Physical properties of microporous membranes prepared by hydrolyzing cellulose/soy protein blends

Abstract

Microporous membranes (CS1- n) were prepared by blending cellulose and soy protein isolate (SPI) in 6 wt.% NaOH/5 wt.% thiourea aqueous solution. The membranes CS1- n were hydrolyzed with 5 wt.% NaOH aqueous solution to obtain membranes CS2- n. The structure and properties of the membranes were characterized by Fourier transform infrared spectroscopy, scanning electron microscopy (SEM), the flow rate method, and tensile testing. The blend membranes CS1- n exhibited mesh structure woven by SPI and cellulose, and the membranes CS2- n possess microporous structure as a result of the removal of SPI during the NaOH-hydrolysis process. The apparent pore size (2 r e) measured with SEM, the mean pore size (2 r f) obtained by the flow rate method, and the water ultrafiltration rate (UFR) of the CS1- n and CS2- n membranes increased with an increase in SPI content, and are higher than those of the pure cellulose membrane and previous membranes.
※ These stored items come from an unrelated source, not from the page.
(* ===== verification/LFTOffer.v ===== *)
(** Accepting and completing an offer (src/game/LFT/LFTQeueue.cpp): the count
    of acceptances, forming the group, moving a bot-only group to the door,
    and the module API over the same handlers. *)

From S2P Require Import Prelude CString World LFTTypes LFTQueue.

(** ** Instance entrances *)
Definition is_alnum (c : ascii) : bool :=
  let n := Z.of_nat (nat_of_ascii c) in
  ((48 <=? n) && (n <=? 57)) || ((65 <=? n) && (n <=? 90)) || ((97 <=? n) && (n <=? 122)).
Definition to_lower (c : ascii) : ascii :=
  let n := Z.of_nat (nat_of_ascii c) in
  if (65 <=? n) && (n <=? 90) then ascii_of_nat (Z.to_nat (n + 32)) else c.

Fixpoint squash (s : string) : string :=
  match s with
  | EmptyString => EmptyString
  | String c s' => if is_alnum c then String (to_lower c) (squash s') else squash s'
  end.

Definition SquashInstanceName (name : string) : string :=
  let out := squash name in
  if String.prefix "the" out && (3 <? Z.of_nat (String.length out))
  then String.substring 3 (String.length out - 3) out else out.

(** The longest entrance name that starts the instance name. *)
Definition better_entrance (wanted : string) (best : option string * Z) (name : string)
    : option string * Z :=
  let candidate := SquashInstanceName name in
  let n := Z.of_nat (String.length candidate) in
  if (n <? 5) || (n <=? snd best) then best
  else if String.prefix candidate wanted then (Some name, n) else best.

Definition FindInstanceEntrance (teles : list string) (instance : string) : option string :=
  fst (foldl (better_entrance (SquashInstanceName instance)) (None, 0) teles).

Section offer.
Context {env : LFTEnv} {gsv : GroupService}.

(** ** Forming the group *)

(** [AddPlayerToGroup]: the result, the [Group*&], the state. *)
Definition AddPlayerToGroup (group : option Z) (leaderGuid memberGuid : Z) (s : LFT)
    : bool * option Z * LFT :=
  match GetPlayer s memberGuid with
  | None => (false, group, s)
  | Some _ =>
      let '(group, s) :=
        match group with
        | Some gp => (Some gp, s)
        | None =>
            match GetPlayer s leaderGuid with
            | None => (None, s)
            | Some leader =>
                match p_group leader with
                | Some gp => (Some gp, s)
                | None =>
                    let '(created, w) := gs_Create leaderGuid (p_name leader) (wld s) in
                    (created, set_wld w s)
                end
            end
        end in
      match group ≫= fun gp => g ← w_groups (wld s) !! gp; Some (gp, g) with
      | None => (false, group, s)
      | Some (gp, g) =>
          let s := set_m_lftGroupIds ({[m_Id g]} ∪ m_lftGroupIds s) s in
          if IsMember g memberGuid then (true, Some gp, s)
          else match GetPlayer s memberGuid with
          | None => (false, Some gp, s)
          | Some member =>
              if from_option (fun other => negb (other =? gp)) false (p_group member)
              then (false, Some gp, s)
              else if from_option (fun leader => negb (CanPlayersGroup s leader member)) false
                        (GetPlayer s leaderGuid)
              then (false, Some gp, s)
              else if IsFull g then (false, Some gp, s)
              else
                let '(added, w) := gs_AddMember gp memberGuid (p_name member) (wld s) in
                (added, Some gp, set_wld w s)
          end
      end
  end.

(** The loop over the offer's players; stops at the first refusal. *)
Fixpoint add_all (group : option Z) (leaderGuid : Z) (guids : list Z) (s : LFT)
    : bool * option Z * LFT :=
  match guids with
  | [] => (true, group, s)
  | guid :: guids' =>
      match AddPlayerToGroup group leaderGuid guid s with
      | (true, group, s) => add_all group leaderGuid guids' s
      | (false, group, s) => (false, group, s)
      end
  end.

(** Leader of the group an offer forms: a queue leader if a player came with
    one, else the tank, else the first player. *)
Definition offer_leader (offer : Offer) (s : LFT) : Z :=
  let guids := skeys (o_roles offer) in
  let queue_leader guid :=
    match m_queue s !! guid with Some q => q_queueLeaderGuid q | None => 0 end in
  match List.find (fun guid => negb (queue_leader guid =? 0)) guids with
  | Some guid => queue_leader guid
  | None =>
      match List.find (fun guid => map_at 0 (o_roles offer) guid =? LFT_ROLE_TANK) guids with
      | Some guid => guid
      | None => hd 0 guids
      end
  end.

Definition release_one (s : LFT) (guid : Z) : LFT :=
  let s := set_m_queue (delete guid (m_queue s)) s in
  let s := set_m_playerOffers (delete guid (m_playerOffers s)) s in
  SendIfOnline guid "S2C_OFFER_COMPLETE" s.

Definition teleport_one (entrance : string) (s : LFT) (guid : Z) : LFT :=
  match GetPlayer s guid with
  | None => s
  | Some member =>
      if p_beingTeleported member then s
      else
        let member := if p_inCombat member then set_p_inCombat false member else member in
        set_wld (set_w_players (<[guid := set_p_position (Some entrance) member]>
                                  (w_players (wld s))) (wld s)) s
  end.

Definition TeleportBotGroupToInstance (offer : Offer) (s : LFT) : LFT :=
  let guids := skeys (o_roles offer) in
  if negb cfg_seedTeleport then s
  else if negb (forallb (fun guid => match GetPlayer s guid with
                                     | Some member => p_aiControlled member
                                     | None => false
                                     end) guids)
  then s
  else match FindInstanceEntrance gameTele_names (o_instance offer) with
  | None => s
  | Some entrance => foldl (teleport_one entrance) s guids
  end.

Definition CompleteOffer (offerId : Z) (s : LFT) : bool * LFT :=
  match m_offers s !! offerId with
  | None => (false, s)
  | Some offer =>
      let leaderGuid := offer_leader offer s in
      let guids := skeys (o_roles offer) in
      match add_all None leaderGuid guids s with
      | (false, _, s) => (false, CancelOffer offerId false 0 false s)
      | (true, _, s) =>
          let s := foldl release_one s guids in
          let s := TeleportBotGroupToInstance offer s in
          (true, set_m_offers (delete offerId (m_offers s)) s)
      end
  end.

(** ** Accepting *)
Definition accepted_counts (offer : Offer) : Z * Z * Z :=
  foldl (fun c guid => count_role (map_at 0 (o_roles offer) guid) c) (0, 0, 0)
    (selems (o_accepted offer)).

Definition HandleOfferAccept (guid : Z) (s : LFT) : LFT :=
  match w_players (wld s) !! guid with
  | None => s
  | Some _ =>
      match m_playerOffers s !! guid with
      | None => s
      | Some offerId =>
          match m_offers s !! offerId with
          | None => s
          | Some offer =>
              let offer := set_o_accepted ({[guid]} ∪ o_accepted offer) offer in
              (* [roles[acceptedGuid]] would create a missing entry *)
              let offer := set_o_roles (o_roles offer ∪ gset_to_gmap 0 (o_accepted offer)) offer in
              let s := set_m_offers (<[offerId := offer]> (m_offers s)) s in
              let '(tanks, healers, damage) := accepted_counts offer in
              let countMessage := "S2C_OFFER_UPDATE_COUNT;" +:+ to_string tanks +:+ ":" +:+
                                  to_string healers +:+ ":" +:+ to_string damage in
              let s := foldl (fun s g => SendIfOnline g countMessage s) s (skeys (o_roles offer)) in
              if (size (o_accepted offer) =? size (o_roles offer))%nat
              then snd (CompleteOffer offerId s) else s
          end
      end
  end.

(** [AcceptOffer(ObjectGuid)], the module API. *)
Definition AcceptOffer (guid : Z) (s : LFT) : bool * LFT :=
  if guid =? 0 then (false, s)
  else match GetPlayer s guid with
  | None => (false, s)
  | Some _ => if IsInOffer guid s then (true, HandleOfferAccept guid s) else (false, s)
  end.

(** [GetQueuedPlayers]: a copy of the queue in map order. *)
Definition GetQueuedPlayers (s : LFT) : list QueuedPlayer :=
  omap (fun guid => m_queue s !! guid) (skeys (m_queue s)).
End offer.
The values of 2 r f (47.7–77.2 nm) and UFR (28–53.5 mL h −1 m −2 mmHg −1) of the microporous membranes CS2- n are higher than those of the corresponding membranes CS1- n, because of removing of most of SPI by NaOH-treatment. The microporous membranes also kept high tensile strength in both dry and wet states. In addition, the membranes CS2- n containing a small amount of SPI are suitable for the culture of Vero cells. Therefore, the membranes could be used as candidates for application in separation technology and biomedical fields.